I was able to find how to add more ways to split into tokens for spacy, but not how to avoid specific splitting techniques.
I suggest using a custom tokenizer, see Modifying existing rule sets:
import spacy
from spacy.lang.char_classes import ALPHA, ALPHA_LOWER, ALPHA_UPPER, HYPHENS
from spacy.lang.char_classes import CONCAT_QUOTES, LIST_ELLIPSES, LIST_ICONS
from spacy.util import compile_infix_regex
nlp = spacy.load("en_core_web_trf")
text = "Get 10ct/liter off when using our App"
# Modify tokenizer infix patterns
infixes = (
LIST_ELLIPSES
+ LIST_ICONS
+ [
r"(?<=[0-9])[+\-\*^](?=[0-9-])",
r"(?<=[{al}{q}])\.(?=[{au}{q}])".format(
al=ALPHA_LOWER, au=ALPHA_UPPER, q=CONCAT_QUOTES
),
r"(?<=[{a}]),(?=[{a}])".format(a=ALPHA),
r"(?<=[{a}])(?:{h})(?=[{a}])".format(a=ALPHA, h=HYPHENS),
#r"(?<=[{a}0-9])[:<>=/](?=[{a}])".format(a=ALPHA),
r"(?<=[{a}0-9])[:<>=](?=[{a}])".format(a=ALPHA),
]
)
infix_re = compile_infix_regex(infixes)
nlp.tokenizer.infix_finditer = infix_re.finditer
doc = nlp(text)
print([t.text for t in doc])
## => ['Get', '10ct/liter', 'off', 'when', 'using', 'our', 'App']
Note the commented #r"(?<=[{a}0-9])[:<>=/](?=[{a}])".format(a=ALPHA),
line, I simply took out the /
char from the [:<>=/]
character class.

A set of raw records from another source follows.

Definition ArticleIndex_get (e : req) : Web Cloud (option (list (Z * SiteArticle))) :=
  admin_page e (
    let EID := default 0 (get_argument_int e "entry" (Some 0)) in
    l ← ask (λ s, select (λ _ A,
          match (if EID =? 0 then None else row (A := SiteEntry) s EID) with
          | Some _ => sa_entry_id A =? EID
          | None => match asked_language e s with
                    | Some g => sa_language_id A =? g
                    | None => true
                    end
          end) s);
    some_page "admin/site/article.html" l).

Definition ArticleAdd_get (e : req) : Web Cloud (option (list (Z * Language) * list (Z * SiteEntry))) :=
  admin_page e (
    d ← ask (λ s, (language_list s, all_rows SiteEntry s)); some_page "admin/site/article_add.html" d).

Definition ArticleEdit_get (e : req) (ID : Z) : Web Cloud (option SiteArticle) :=
  admin_page e (by_path ID "No such article" (λ A, some_page "admin/site/article_edit.html" A)).

Definition ConfigIndex_get (e : req) : Web Cloud (option (list (Z * SiteConfig))) :=
  admin_page e (l ← ask (all_rows SiteConfig); some_page "admin/site/config/index.html" l).

Definition ConfigEdit_get (e : req) : Web Cloud (option (option (Z * SiteConfig))) :=
  admin_page e (
    c ← ask (λ s, head (select (λ _ x, bool_decide (Some (sc_key x) = strip <$> args e !! "key"%string)) s));
    some_page "admin/site/config/edit.html" c).

Definition LocaleConfigIndex_get (e : req) : Web Cloud (option (list (Z * SiteLocaleConfig))) :=
  admin_page e (l ← ask (all_rows SiteLocaleConfig); some_page "admin/site/localeconfig/index.html" l).

(** The language of the request must be one of the database. *)
Definition LocaleConfigEdit_get (e : req) : Web Cloud (option (option (Z * SiteLocaleConfig))) :=
  admin_page e (
    g ← ask (language_by locale);
    match g with
    | None => raise "AttributeError: NoneType"
    | Some _ =>
        let ID := get_argument e "ID" "" in
        c ← (if String.eqb ID "" then mret None else get_text (A := SiteLocaleConfig) ID);
        some_page "admin/site/localeconfig/edit.html" c
    end).

Definition SiteJobView_get (e : req) : Web Cloud (option SiteJob) :=
  admin_page e (by_id e "Give me site job id please." "Can not find site job"
    (λ _ J, if String.eqb (get_argument e "ajax" "") ""
            then some_page "admin/site/job/view.html" J
            else emit (Write "job");; mret (Some J))).

(** ** Configuration (system/views.py, registration/admin_views.py, domain/admin_views.py) *)

Definition Index_system (e : req) : Web Cloud (option unit) :=
  admin_page e (some_page "admin/system/index.html" tt).

(** [DBEdit], [CLCEdit], [BaseinfoEdit], of both methods: [OpenINI] takes one argument and is
    given two. *)
Definition INIEdit (e : req) (get : bool) : Web Cloud (option unit) :=
  need_permission e get "admin" (raise "TypeError: __init__() takes exactly 2 arguments (3 given)") None.

Definition lyconfig (s : Cloud) (key : string) : option string :=
  ly_value ∘ snd <$> head (select (λ _ x, String.eqb (ly_key x) key) s).

Definition NameserversEdit_get (e : req) : Web Cloud (option (option string)) :=
  admin_page e (v ← ask (λ s, lyconfig s "nameservers"); some_page "system/nameservers_edit.html" v).

(** [json.loads(v).get(k)] of a row that may be missing. *)
Definition loaded (o : option string) (k : string) : Web Cloud (option json) :=
  match o with
  | None => mret None
  | Some v =>
      match loads v with
      | None => raise "ValueError"
      | Some (JObj l) => mret (jget k l)
      | Some _ => raise "AttributeError: get"
      end
  end.

Definition RegistrationProtocolEdit_get (e : req) : Web Cloud (option (option json)) :=
  admin_page e (v ← ask (λ s, lyconfig s "protocol"); t ← loaded v "text";
    some_page "system/registration_protocol_edit.html" t).

Definition WelcomeNewUserEdit_get (e : req) : Web Cloud (option (option json)) :=
  admin_page e (v ← ask (λ s, lyconfig s "welcome_new_user"); t ← loaded v "text";
    some_page "system/welcome_new_user_edit.html" t).

(** home/views.py *)
Definition WelcomeNewUser_get (e : req) : Web Cloud (option (option json)) :=
  admin_page e (v ← ask (λ s, lyconfig s "welcome_new_user"); t ← loaded v "html";
    some_page "home/welcome.html" t).

Definition DomainIndex_get (e : req) : Web Cloud (option (option json)) :=
  admin_page e (
    v ← ask (λ s, site_config s "domain");
    match v with
    | None => some_page "/admin/domain/index.html" None
    | Some t => if String.eqb t "" then some_page "/admin/domain/index.html" (Some (JObj []))
                else match loads t with
                     | None => raise "ValueError"
                     | Some j => some_page "/admin/domain/index.html" (Some j)
                     end
    end).

Definition registration_keys : list string :=
  ["registration.status"; "registration.host"; "notice.smtp.fromaddr"; "notice.smtp.server";
   "notice.smtp.port"; "notice.smtp.username"; "notice.smtp.password"]%string.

This rule split at /
that is between a letter/digit and a letter.
If you need to still split '12/ct'
into three tokens, you will need to add another line below the r"(?<=[{a}0-9])[:<>=](?=[{a}])".format(a=ALPHA)
line:
r"(?<=[0-9])/(?=[{a}])".format(a=ALPHA),